Groups | Search | Server Info | Keyboard shortcuts | Login | Register [http] [https] [nntp] [nntps]


Groups > comp.lang.python > #10012 > unrolled thread

Convert '165.0' to int

Started by"Frank Millman" <frank@chagford.com>
First post2011-07-21 11:31 +0200
Last post2011-07-25 13:11 -0400
Articles 7 — 6 participants

Back to article view | Back to comp.lang.python


Contents

  Convert '165.0' to int "Frank Millman" <frank@chagford.com> - 2011-07-21 11:31 +0200
    Re: Convert '165.0' to int SigmundV <sigmundv@gmail.com> - 2011-07-24 11:27 -0700
      Re: Convert '165.0' to int Billy Mays <noway@nohow.com> - 2011-07-24 20:07 -0400
        Re: Convert '165.0' to int Chris Angelico <rosuav@gmail.com> - 2011-07-25 15:46 +1000
        Re: Convert '165.0' to int Steven D'Aprano <steve+comp.lang.python@pearwood.info> - 2011-07-25 19:48 +1000
          Re: Convert '165.0' to int SigmundV <sigmundv@gmail.com> - 2011-07-25 09:39 -0700
          Re: Convert '165.0' to int Billy Mays <81282ed9a88799d21e77957df2d84bd6514d9af6@myhashismyemail.com> - 2011-07-25 13:11 -0400

#10012 — Convert '165.0' to int

From"Frank Millman" <frank@chagford.com>
Date2011-07-21 11:31 +0200
SubjectConvert '165.0' to int
Message-ID<mailman.1315.1311240764.1164.python-list@python.org>
Hi all

I want to convert '165.0' to an integer.

The obvious method does not work -

>>> x = '165.0'
>>> int(x)
Traceback (most recent call last):
  File "<stdin>", line 1, in <module>
ValueError: invalid literal for int() with base 10: '165.0'

If I convert to a float first, it does work -

>>> int(float(x))
165
>>>

Is there a short cut, or must I do this every time (I have lots of them!) ? 
I know I can write a function to do this, but is there anything built-in?

Thanks

Frank Millman

[toc] | [next] | [standalone]


#10221

FromSigmundV <sigmundv@gmail.com>
Date2011-07-24 11:27 -0700
Message-ID<d62232ce-0600-48f6-8eaf-a2bda993d7c9@cq10g2000vbb.googlegroups.com>
In reply to#10012
On Jul 21, 10:31 am, "Frank Millman" <fr...@chagford.com> wrote:
> Is there a short cut, or must I do this every time (I have lots of them!) ?
> I know I can write a function to do this, but is there anything built-in?

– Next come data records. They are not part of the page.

Record ClusterRoleBinding : Type := {
  crb_ObjectMeta : metav1.ObjectMeta;
  Subjects : list Subject;
  crb_RoleRef : RoleRef
}.
End rbacv1.

(** ** Kubernetes client configuration (k8s.io/client-go) *)

Module restclient.
Record Config : Type := {
  Host : string;
  CAData : string          (* TLSClientConfig.CAData *)
}.
End restclient.

Module clientcmdapi.
Record Context : Type := {
  Cluster : string;
  AuthInfo : string
}.

(** [Contexts] is a map from context name to context; the list holds one
    pair per key. *)
Record Config : Type := {
  Contexts : list (string * Context);
  CurrentContext : string
}.

Fixpoint lookup (key : string) (m : list (string * Context)) : option Context :=
  match m with
  | [] => None
  | (k, v) :: rest => if k =? key then Some v else lookup key rest
  end.
End clientcmdapi.

Module kubernetes.
(** The client set is a handle on the API server its configuration names. *)
Record Clientset : Type := { config : restclient.Config }.
End kubernetes.

(** ** GitLab client (github.com/xanzy/go-gitlab) *)

Module gitlab.
Record Client : Type := {
  token : string;
  baseURL : string
}.

Definition defaultBaseURL : string := "https://gitlab.com/".

(** [gitlab.NewClient(nil, token)] *)
Definition NewClient (tok : string) : Client :=
  {| token := tok; baseURL := defaultBaseURL |}.

(** [c.SetBaseURL(urlStr)]; the program drops the error it returns, and
    the parsing of the URL is left to the world that answers the calls. *)
Definition SetBaseURL (urlStr : string) (c : Client) : Client :=
  {| token := token c; baseURL := urlStr |}.

Record AddPlatformKubernetesOptions : Type := {
  APIURL : option string;
  Token : option string;
  CaCert : option string;
  Namespace : option string;
  AuthorizationType : option string
}.

Record AddClusterOptions : Type := {
  Name : option string;
  Domain : option string;
  Enabled : option bool;
  Managed : option bool;
  EnvironmentScope : option string;
  PlatformKubernetes : option AddPlatformKubernetesOptions
}.

Record AddGroupPlatformKubernetesOptions : Type := {
  g_APIURL : option string;
  g_Token : option string;
  g_CaCert : option string;
  g_Namespace : option string;
  g_AuthorizationType : option string
}.

Record AddGroupClusterOptions : Type := {
  g_Name : option string;
  g_Domain : option string;
  g_Enabled : option bool;
  g_Managed : option bool;
  g_EnvironmentScope : option string;
  g_PlatformKubernetes : option AddGroupPlatformKubernetesOptions
}.

Record Project : Type := {
  p_ID : Z;
  p_WebURL : string
}.

Record Group : Type := {
  grp_ID : Z;
  grp_WebURL : string
}.

(** [Project] and [Group] are pointers in the responses: [None] is nil. *)
Record ProjectCluster : Type := {
  pc_ID : Z;
  pc_Name : string;
  pc_Project : option Project
}.

Record GroupCluster : Type := {
  gc_ID : Z;
  gc_Name : string;
  gc_Group : option Group
}.
End gitlab.

(** ** The options aggregate *)

Record GitLabBootstrapOptions : Type := {
  ConfigFlags_KubeConfig : string;     (* *o.ConfigFlags.KubeConfig *)
  GitLabAPIToken : string;
  GitLabProjectID : string;
  GitLabURL : string;
  GitLabGroupCluster : bool;
  KubeConfig : string;
  RestConfig : option restclient.Config;
  KubeAPI : option clientcmdapi.Config;
  KubeClientSet : option kubernetes.Clientset;
  ClusterName : string;
  ClusterHost : string;
  ClusterCA : string;
  ServiceAccountToken : string;
  GitLabAPI : option gitlab.Client
}.

(** [NewGitLabBootstrapOptions] followed by the parsing of the flags
    --kubeconfig, --gitlab-api-token, --gitlab-url and --gitlab-use-group
    (each defaults to the empty string or false). *)
Definition NewGitLabBootstrapOptions
    (kubeconfig apiToken url : string) (useGroup : bool) : GitLabBootstrapOptions :=
  {| ConfigFlags_KubeConfig := kubeconfig;
     GitLabAPIToken := apiToken;
     GitLabProjectID := "";
     GitLabURL := url;
     GitLabGroupCluster := useGroup;
     KubeConfig := "";
     RestConfig := None;
     KubeAPI := None;
     KubeClientSet := None;
     ClusterName := "";
     ClusterHost := "";
     ClusterCA := "";
     ServiceAccountToken := "";
     GitLabAPI := None |}.

Definition set_GitLabAPIToken (v : string) (o : GitLabBootstrapOptions) :=
  {| ConfigFlags_KubeConfig := ConfigFlags_KubeConfig o; GitLabAPIToken := v;
     GitLabProjectID := GitLabProjectID o; GitLabURL := GitLabURL o;
     GitLabGroupCluster := GitLabGroupCluster o; KubeConfig := KubeConfig o;
     RestConfig := RestConfig o; KubeAPI := KubeAPI o;
     KubeClientSet := KubeClientSet o; ClusterName := ClusterName o;
     ClusterHost := ClusterHost o; ClusterCA := ClusterCA o;
     ServiceAccountToken := ServiceAccountToken o; GitLabAPI := GitLabAPI o |}.

Definition set_GitLabProjectID (v : string) (o : GitLabBootstrapOptions) :=
  {| ConfigFlags_KubeConfig := ConfigFlags_KubeConfig o; GitLabAPIToken := GitLabAPIToken o;
     GitLabProjectID := v; GitLabURL := GitLabURL o;
     GitLabGroupCluster := GitLabGroupCluster o; KubeConfig := KubeConfig o;
     RestConfig := RestConfig o; KubeAPI := KubeAPI o;
     KubeClientSet := KubeClientSet o; ClusterName := ClusterName o;
     ClusterHost := ClusterHost o; ClusterCA := ClusterCA o;
     ServiceAccountToken := ServiceAccountToken o; GitLabAPI := GitLabAPI o |}.

Definition set_KubeConfig (v : string) (o : GitLabBootstrapOptions) :=
  {| ConfigFlags_KubeConfig := ConfigFlags_KubeConfig o; GitLabAPIToken := GitLabAPIToken o;
     GitLabProjectID := GitLabProjectID o; GitLabURL := GitLabURL o;
     GitLabGroupCluster := GitLabGroupCluster o; KubeConfig := v;
     RestConfig := RestConfig o; KubeAPI := KubeAPI o;
     KubeClientSet := KubeClientSet o; ClusterName := ClusterName o;
     ClusterHost := ClusterHost o; ClusterCA := ClusterCA o;
     ServiceAccountToken := ServiceAccountToken o; GitLabAPI := GitLabAPI o |}.

(** [o.RestConfig = config; o.ClusterHost = config.Host;
     o.ClusterCA = string(config.TLSClientConfig.CAData)] *)
Definition set_RestConfig (c : restclient.Config) (o : GitLabBootstrapOptions) :=
  {| ConfigFlags_KubeConfig := ConfigFlags_KubeConfig o; GitLabAPIToken := GitLabAPIToken o;
     GitLabProjectID := GitLabProjectID o; GitLabURL := GitLabURL o;
     GitLabGroupCluster := GitLabGroupCluster o; KubeConfig := KubeConfig o;
     RestConfig := Some c; KubeAPI := KubeAPI o;
     KubeClientSet := KubeClientSet o; ClusterName := ClusterName o;
     ClusterHost := restclient.Host c; ClusterCA := restclient.CAData c;
     ServiceAccountToken := ServiceAccountToken o; GitLabAPI := GitLabAPI o |}.

Definition set_KubeAPI (api : clientcmdapi.Config) (o : GitLabBootstrapOptions) :=
  {| ConfigFlags_KubeConfig := ConfigFlags_KubeConfig o; GitLabAPIToken := GitLabAPIToken o;
     GitLabProjectID := GitLabProjectID o; GitLabURL := GitLabURL o;
     GitLabGroupCluster := GitLabGroupCluster o; KubeConfig := KubeConfig o;
     RestConfig := RestConfig o; KubeAPI := Some api;
     KubeClientSet := KubeClientSet o; ClusterName := ClusterName o;
     ClusterHost := ClusterHost o; ClusterCA := ClusterCA o;
     ServiceAccountToken := ServiceAccountToken o; GitLabAPI := GitLabAPI o |}.
(** A stream that cannot be reopened. *)
Definition reopen_unreachable (w : unit) (pls : representation) : unit * representation * Z :=
  (w, pls, -5).
(** ** The refresh controller: refresh_manifest

    parse_manifest as a whole (fetching and reading the XML) is a parameter:
    called on the context with its lists cleared, it returns the context as
    the parse leaves it (base_url, the new lists, the period and the MPD
    attributes), the store with the representations it allocated, and its
    result code.  av_cmp_q is libavutil's comparison of rationals.  [now] is
    the clock reading calc_max_seg_no uses. *)

(** [(src_len != dest_len) || strncmp(src, dest, src_len)] for two C
    strings: they differ. *)
Definition strings_differ (a b : string) : bool := negb (String.eqb a b).

Definition both_differ (a b : option string) : bool :=
  match a, b with
  | Some x, Some y => strings_differ x y
  | _, _ => false
  end.

(** [!!a != !!b] *)
Definition presence_differs (a b : option string) : bool :=
  negb (Bool.eqb (bool_decide (is_Some a)) (bool_decide (is_Some b))).

(** [!strncmp(a, b, n)]: the first [n] characters agree. *)
Definition strncmp_eq (a b : string) (n : Z) : bool :=
  String.eqb (substring 0 (Z.to_nat n) a) (substring 0 (Z.to_nat n) b).

(** The test of the inner [for (j ...)] loop of refresh_manifest. *)
Definition same_id (new cur : representation) : bool :=
  match rep_id new, rep_id cur with
  | Some a, Some b => (id_length new =? id_length cur) && strncmp_eq a b (id_length cur)
  | _, _ => false
  end.

(** The inner loop: the first representation of the new list with the
    driven representation's id. *)
Fixpoint find_representation (h : store) (reps : list rep_ptr) (cur : representation)
    : option rep_ptr :=
  match reps with
  | [] => None
  | q :: reps' =>
      match h !! q with
      | Some rq => if same_id rq cur then Some q else find_representation h reps' cur
      | None => find_representation h reps' cur
      end
  end.

Definition move_init_section (rep_src rep_dest : representation)
    : representation * representation :=
  let rep_dest := set_init_loaded false rep_dest in
  let rep_dest := set_init_sec_buf (init_sec_buf rep_src) rep_dest in
  let rep_dest := set_init_sec_buf_read_offset 0 rep_dest in
  let rep_dest := set_init_sec_buf_size (init_sec_buf_size rep_src) rep_dest in
  let rep_dest := set_init_sec_data_len (init_sec_data_len rep_src) rep_dest in
  let rep_dest := set_init_section (init_section rep_src) rep_dest in
  (set_init_section None rep_src, rep_dest).

Definition set_representation_period (c : DASHContext) (rep : representation)
    : representation :=
  set_period_media_presentation_duration (c_media_presentation_duration c)
    (set_period_duration (c_period_duration c) (set_period_start (c_period_start c) rep)).

Definition move_audio_params (rep_src rep_dest : representation)
    : Z * representation * representation :=
  if both_differ (codecs rep_src) (codecs rep_dest) then
    (AVERROR_INPUT_CHANGED, set_codecs None rep_src, set_codecs (codecs rep_src) rep_dest)
  else if presence_differs (codecs rep_src) (codecs rep_dest) then
    (AVERROR_INPUT_CHANGED, rep_src, rep_dest)
  else (0, rep_src, rep_dest).

Section Refresh.

Variable world : Type.
Variable parse_manifest :
  world -> DASHContext -> store -> Z -> world * DASHContext * store * Z.
Variable av_cmp_q : Z * Z -> Z * Z -> Z.
Variable now : Z.

Definition move_timelines (rep_src rep_dest : representation) (c : DASHContext)
    : representation * representation :=
  let rep_dest := set_timelines (timelines rep_src) rep_dest in
  let rep_dest := set_first_seq_no (first_seq_no rep_src) rep_dest in
  let rep_dest := set_last_seq_no (calc_max_seg_no now rep_dest c) rep_dest in
  let rep_dest := set_cur_seq_no (cur_seq_no rep_src) rep_dest in
  let rep_dest := set_cur_timestamp (cur_timestamp rep_src) rep_dest in
  (set_timelines [] rep_src, rep_dest).

(** free_fragment_list empties the destination's list before the two start
    numbers are compared, so [rep_dest->n_fragments] is 0 there. *)
Definition move_segments (rep_src rep_dest : representation) (c : DASHContext)
    : representation * representation :=
  let rep_dest := set_fragments [] rep_dest in
  let rep_dest :=
    if add64 (start_number rep_dest) (n_fragments rep_dest) <? start_number rep_src
    then set_cur_seq_no 0 rep_dest
    else set_cur_seq_no
           (add64 (cur_seq_no rep_dest) (sub64 (start_number rep_src) (start_number rep_dest)))
           rep_dest in
  let rep_dest := set_fragments (fragments rep_src) rep_dest in
  let rep_dest := set_last_seq_no (calc_max_seg_no now rep_dest c) rep_dest in
  let rep_dest := set_cur_timestamp (cur_timestamp rep_src) rep_dest in
  (set_fragments [] rep_src, rep_dest).

Definition move_video_params (rep_src rep_dest : representation)
    : Z * representation * representation :=
  if negb (width rep_src =? width rep_dest) || negb (height rep_src =? height rep_dest) then
    (AVERROR_INPUT_CHANGED, rep_src,
     set_height (height rep_src) (set_width (width rep_src) rep_dest))
  else if negb (av_cmp_q (framerate rep_src) (framerate rep_dest) =? 0) then
    (AVERROR_INPUT_CHANGED, rep_src, set_framerate (framerate rep_src) rep_dest)
  else if both_differ (codecs rep_src) (codecs rep_dest) then
    (AVERROR_INPUT_CHANGED, set_codecs None rep_src, set_codecs (codecs rep_src) rep_dest)
  else if both_differ (scantype rep_src) (scantype rep_dest) then
    (AVERROR_INPUT_CHANGED, set_scantype None rep_src,
     set_scantype (scantype rep_src) rep_dest)
  else if presence_differs (codecs rep_src) (codecs rep_dest) then
    (AVERROR_INPUT_CHANGED, rep_src, rep_dest)
  else if presence_differs (scantype rep_src) (scantype rep_dest) then
    (AVERROR_INPUT_CHANGED, rep_src, rep_dest)
  else (0, rep_src, rep_dest).

(** The splice of the matching new representation [ccur] into the driven
    one [cur], after the compatibility check: the timeline part, the
    fragment-list part and the period binding.  [narrow] is the conversion
    to the type of [newSeqNo]: int64_t for video, int for audio. *)
Definition splice_representation (narrow : Z -> Z) (c : DASHContext)
    (ccur cur : representation) : representation * representation :=
  let '(ccur, cur) :=
    if negb (n_timelines cur =? 0) then
      if period_start cur <? c_period_start c then
        let ccur := set_cur_seq_no (first_seq_no ccur) ccur in
        let '(ccur, cur) := move_timelines ccur cur c in
        move_init_section ccur cur
      else
        let currentTime :=
          div64 (get_segment_start_time_based_on_timeline c cur (cur_seq_no cur))
                (fragment_timescale cur) in
        let newSeqNo :=
          narrow (calc_next_seg_no_from_timelines c ccur
                    (sub64 (mul64 currentTime (fragment_timescale ccur)) 1)) in
        if 0 <=? newSeqNo
        then move_timelines (set_cur_seq_no newSeqNo ccur) cur c
        else (ccur, cur)
    else (ccur, cur) in
  let '(ccur, cur) :=
    if negb (n_fragments cur =? 0) then
      let '(ccur, cur) := move_segments ccur cur c in
      if period_start cur <? c_period_start c then
        let '(ccur, cur) := move_init_section ccur cur in
        (ccur, set_cur_seq_no (start_number ccur) cur)
      else (ccur, cur)
    else (ccur, cur) in
  (ccur, set_representation_period c cur).
Lemma indexOf_elem (x : string) (arr : list string) :
  x ∈ arr ->
  0 <= indexOf x arr < Z.of_nat (length arr)
  /\ arr !! Z.to_nat (indexOf x arr) = Some x.
Proof.
  induction arr as [|y rest IH]; intros Hx; [by apply elem_of_nil in Hx|].
  cbn [indexOf length]. destruct (decide (y = x)) as [->|Hne].
  - split; [lia | reflexivity].
  - apply elem_of_cons in Hx as [->|Hx]; [done|].
    destruct (IH Hx) as [Hr Hl].
    rewrite (proj2 (Z.ltb_ge _ _)) by lia.
    split; [lia|].
    replace (Z.to_nat (indexOf x rest + 1)) with (S (Z.to_nat (indexOf x rest))) by lia.
    exact Hl.
Qed.

Lemma makeQuestion_madeFrom (random : nat -> float) (cards : list Card) (i : nat)
    (correct : Card) (n : nat) :
  madeFrom cards correct (makeQuestion random cards i correct n).1.
Proof.
  unfold madeFrom, makeQuestion. cbn [fst q opts a]. split; [reflexivity|].
  exists (take 3 (shuffle random (filter (fun c => front c <> front correct) cards) n).1).
  split; [|split; [|split]].
  - etrans; [apply submseteq_take|]. by rewrite shuffle_perm.
  - by rewrite length_take, (Permutation_length (shuffle_perm _ _ _)).
  - apply shuffle_perm.
  - reflexivity.
Qed.

Lemma makeQuestions_madeFrom (random : nat -> float) (cards chosen : list Card) (i n : nat) :
  Forall2 (madeFrom cards) chosen (makeQuestions random cards i chosen n).1.
Proof.
  revert i n. induction chosen as [|correct rest IH]; intros i n; cbn [makeQuestions fst].
  - constructor.
  - constructor; [apply makeQuestion_madeFrom | apply IH].
Qed.

(** The questions of [makeMCFromCards], card by card. *)
Lemma makeMCFromCards_madeFrom (random : nat -> float) (cards : list Card) (count n : nat) :
  exists chosen : list Card,
    chosen ⊆+ cards
    /\ length chosen = Nat.min count (length cards)
    /\ Forall2 (madeFrom cards) chosen (makeMCFromCards random cards count n).1.
Proof.
  unfold makeMCFromCards. cbv zeta.
  set (pool := (shuffle random cards n).1).
  assert (Hpool : pool ≡ₚ cards) by apply shuffle_perm.
  exists (take (count `min` length pool) pool). split; [|split].
  - etrans; [apply submseteq_take|]. by rewrite Hpool.
  - rewrite length_take, (Permutation_length Hpool). lia.
  - apply makeQuestions_madeFrom.
Qed.

(** A question made from a card has its answer among its options, at the
    card's back. *)
Lemma madeFrom_valid (cards : list Card) (correct : Card) (question : Question) :
  madeFrom cards correct question ->
  0 <= a question < Z.of_nat (length (opts question))
  /\ opts question !! Z.to_nat (a question) = Some (back correct).
Proof.
  intros (_ & distractors & _ & _ & Hopts & ->).
  apply indexOf_elem. rewrite Hopts. apply elem_of_cons. by left.
Qed.

Lemma makeMCFromCards_min (random : nat -> float) (deck : list Card) (k n : nat) :
  makeMCFromCards random deck (Nat.min k (length deck)) n = makeMCFromCards random deck k n.
Proof.
  unfold makeMCFromCards. cbv zeta.
  rewrite (Permutation_length (shuffle_perm random deck n)).
  by replace (Nat.min (Nat.min k (length deck)) (length deck))
    with (Nat.min k (length deck)) by lia.
Qed.

(** C5, amended. Every question made from flashcards has an answer that is
    an index into its options, and the option there is the back of the card
    whose front the question asks. The questions of the content generator
    are kept as they were received: a non-empty array becomes the list of
    questions, with no look at [correctAnswerIndex]. *)
Theorem questions_from_cards_valid :
  forall (random : nat -> float) (deck : list Card) (k n : nat),
    Forall (fun question =>
              0 <= a question < Z.of_nat (length (opts question))
              /\ exists correct : Card,
                   correct ∈ deck
                   /\ q question = front correct
                   /\ opts question !! Z.to_nat (a question) = Some (back correct))
           (makeMCFromCards random deck k n).1
    /\ (forall (apiKey : option string) (fromPath : bool) (t : text) (x : json)
               (items : list json) (st : KidGenius.State),
          KidGenius.missing apiKey = false ->
          parsed t = Ok (JArr (x :: items)) ->
          KidGenius.questions
            (KidGenius.generateKidGeniusQuiz apiKey fromPath (KidGenius.Replied (Some t)) st)
          = x :: items).
Proof.
  intros random deck k n. split.
  - destruct (makeMCFromCards_madeFrom random deck k n) as (chosen & Hsub & _ & Hall).
    eapply Forall2_Forall_r; [exact Hall|].
    apply Forall_forall. intros correct Hin question Hmade.
    split; [by eapply madeFrom_valid|].
    exists correct. split; [by eapply elem_of_submseteq|].
    split; [apply Hmade | by eapply madeFrom_valid].
  - intros apiKey fromPath t x items st Hk Ht.
    unfold KidGenius.generateKidGeniusQuiz, KidGenius.generatedQuestions, JSON_parse.
    by rewrite Hk, Ht.
Qed.

(** C6. [makeMCFromCards(subset, count)] makes [min(count, number of
    cards)] questions, one per card of a choice of that many cards of the
    subset; each asks the front of its card and offers the card's back with
    the backs of up to three other cards, no card used twice: three when
    there are that many, all of them otherwise. [useCardsToQuiz] stops with
    an alert when no card matches, and otherwise stores these questions for
    the matching cards. The functions are total: nothing is thrown. *)
Theorem cards_to_quiz_bounded :
  forall (random : nat -> float) (n : nat),
    (forall (deck : list Card) (k : nat),
        length (makeMCFromCards random deck k n).1 = Nat.min k (length deck)
        /\ exists chosen : list Card,
             chosen ⊆+ deck
             /\ Forall2 (madeFrom deck) chosen (makeMCFromCards random deck k n).1)
    /\ (forall st : State,
          (cardPool st = [] ->
             exists message, useCardsToQuiz random st n = (st, n, [message]))
          /\ (cardPool st <> [] ->
               (useCardsToQuiz random st n).1.1.(stage) = "characterSelection"
               /\ length (questions (useCardsToQuiz random st n).1.1)
                  = Nat.min (count st) (length (cardPool st))
               /\ exists chosen : list Card,
                    chosen ⊆+ cardPool st
                    /\ Forall2 (madeFrom (cardPool st)) chosen
                         (questions (useCardsToQuiz random st n).1.1))).
Proof.
  intros random n.
  assert (Hmake : forall (deck : list Card) (k : nat),
             length (makeMCFromCards random deck k n).1 = Nat.min k (length deck)
             /\ exists chosen : list Card,
                  chosen ⊆+ deck
                  /\ Forall2 (madeFrom deck) chosen (makeMCFromCards random deck k n).1).
  { intros deck k.
    destruct (makeMCFromCards_madeFrom random deck k n) as (chosen & Hsub & Hlen & Hall).
    split; [|by exists chosen].
    by rewrite <- (Forall2_length _ _ _ Hall). }
  split; [exact Hmake|].
  intros st. unfold useCardsToQuiz. cbv zeta. split.
  - intros ->. cbn. by eexists.
  - intros Hne. destruct (cardPool st) as [|c pool] eqn:Hpool; [done|].
    cbn [length Nat.eqb fst questions stage].
    change (S (length pool)) with (length (c :: pool)).
    rewrite makeMCFromCards_min.
    destruct (Hmake (c :: pool) (count st)) as [Hlen Hchosen]. done.
Qed.

(** The scenario of the specification: four cards and a count of five give
    four questions. *)
Lemma cards_to_quiz_bounded_witness :
  length (makeMCFromCards sampleRandom sampleDeck 5 0).1 = 4%nat
  /\ exists message,
       useCardsToQuiz sampleRandom allMastered 0 = (allMastered, 0%nat, [message]).
Proof.
  split.
  - exact (proj1 (proj1 (cards_to_quiz_bounded sampleRandom 0) sampleDeck 5%nat)).
  - apply (proj1 (proj2 (cards_to_quiz_bounded sampleRandom 0) _)). reflexivity.
Defined.
Lemma custom_sort_strsE ss :
  custom_sort rt [seq PyStr s | s <- ss]
  = if all (fun s => s != [::]) ss
    then Ok [seq PyStr s | s <- sort_strs rt ss] else Raise IndexError.
Proof.
case: ifP => [|/negbT]; first exact: custom_sort_strs.
rewrite -has_predC => he; apply: custom_sort_strs_empty.
by apply: sub_has he => s /=; rewrite negbK.
Qed.

Lemma sort_key_ok x : is_ok (sort_key rt x) = sortable x.
Proof. by case: x => //= -[|[] //= ? ?] //. Qed.

Lemma map_result_ok A B (f : A -> result B) xs :
  is_ok (map_result f xs) = all (fun x => is_ok (f x)) xs.
Proof.
elim: xs => [|x xs IH] //=.
by case: (f x) => //= y; rewrite -IH; case: (map_result f xs).
Qed.

(* The items before the first one whose key fails change nothing. *)
Lemma map_result_first_failure A B (f : A -> result B) pre x post e :
  all (fun y => is_ok (f y)) pre -> f x = Raise e ->
  map_result f (pre ++ x :: post) = Raise e.
Proof.
move=> okp fx; elim: pre okp => [|y pre IH] /=; first by rewrite fx.
by case: (f y) => //= z /IH ->.
Qed.

(* Inside one of the two groups the order of str is the key order. *)
Lemma group_sorted (b : bool) ss :
  all (fun s => starts_with_digit rt s == b) ss ->
  sorted str_le ss -> sorted (symbol_le rt) ss.
Proof.
apply: sub_in_sorted => s t /eqP ds /eqP dt.
by rewrite /symbol_le /= key_leE /= ds dt eqxx andNb.
Qed.

(* A str-sorted list with its digit-led symbols moved to the end is in
   key order. *)
Lemma split_sorted ss :
  sorted str_le ss ->
  sorted (symbol_le rt)
    ([seq s <- ss | ~~ starts_with_digit rt s]
     ++ [seq s <- ss | starts_with_digit rt s]).
Proof.
move=> srt; rewrite (sorted_pairwise (@symbol_le_trans rt)) pairwise_cat.
rewrite -!(sorted_pairwise (@symbol_le_trans rt)).
apply/and3P; split.
- apply/allrelP=> s t; rewrite !mem_filter => /andP[nds _] /andP[dt _].
  by rewrite /symbol_le /= key_leE /= nds dt.
- apply: (@group_sorted false); last exact: sorted_filter str_le_trans _ _ srt.
  by apply/allP=> s; rewrite mem_filter => /andP[/negbTE ->].
- apply: (@group_sorted true); last exact: sorted_filter str_le_trans _ _ srt.
  by apply/allP=> s; rewrite mem_filter => /andP[->].
Qed.

Lemma sort_strs_of_sorted ss :
  sorted str_le ss ->
  sort_strs rt ss = [seq s <- ss | ~~ starts_with_digit rt s]
                    ++ [seq s <- ss | starts_with_digit rt s].
Proof.
move=> srt.
apply: (sorted_eq (@symbol_le_trans rt) symbol_le_antisym).
- exact: sort_strs_sorted.
- exact: split_sorted.
- rewrite perm_sort perm_sym.
  have -> : [seq s <- ss | starts_with_digit rt s]
            = [seq s <- ss | predC (fun s => ~~ starts_with_digit rt s) s].
    by apply: eq_filter => s /=; rewrite negbK.
  by rewrite perm_filterC.
Qed.

End SorterEdges.

(** X1: on non-empty strings the sorters neither drop nor add a symbol:
    the list returned is a permutation of the input, of the same length. *)
Theorem sorter_permutes (rt : runtime) (ss : seq pystr) :
  all (fun s => s != [::]) ss ->
  exists out : seq pystr,
    [/\ custom_sort rt [seq PyStr s | s <- ss] = Ok [seq PyStr s | s <- out],
        sort_symbols rt [seq PyStr s | s <- ss] = Ok [seq PyStr s | s <- out],
        perm_eq out ss
      & size out = size ss].
Proof.
move=> nss; exists (sort_strs rt ss).
rewrite sort_symbols_custom_sort custom_sort_strs //.
by split=> //; [exact: sort_strs_perm | exact: size_sort].
Qed.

I'd say that we have established that there is no shortcut, no built-
in for this. You write you own function:

string_to_int = lambda s: int(float(s))

Then you apply it to your list of strings:

list_of_integers = map(string_to_int, list_of_strings)

Of course, this will be horribly slow if you have thousands of
strings. In such a case you should use an iterator (assuming you use
python 2.7):

import itertools as it
iterator = it.imap(string_to_int, list_of_strings)


Regards,

Sigmund

[toc] | [prev] | [next] | [standalone]


#10234

FromBilly Mays <noway@nohow.com>
Date2011-07-24 20:07 -0400
Message-ID<j0ic3o$b5k$1@speranza.aioe.org>
In reply to#10221
On 7/24/2011 2:27 PM, SigmundV wrote:
> On Jul 21, 10:31 am, "Frank Millman"<fr...@chagford.com>  wrote:
>> Is there a short cut, or must I do this every time (I have lots of them!) ?
>> I know I can write a function to do this, but is there anything built-in?
>
> I'd say that we have established that there is no shortcut, no built-
> in for this. You write you own function:
>
> string_to_int = lambda s: int(float(s))
>
> Then you apply it to your list of strings:
>
> list_of_integers = map(string_to_int, list_of_strings)
>
> Of course, this will be horribly slow if you have thousands of
> strings. In such a case you should use an iterator (assuming you use
> python 2.7):
>
> import itertools as it
> iterator = it.imap(string_to_int, list_of_strings)
>
>
> Regards,
>
> Sigmund

if the goal is speed, then you should use generator expressions:

list_of_integers = (int(float(s)) for s in list_of_strings)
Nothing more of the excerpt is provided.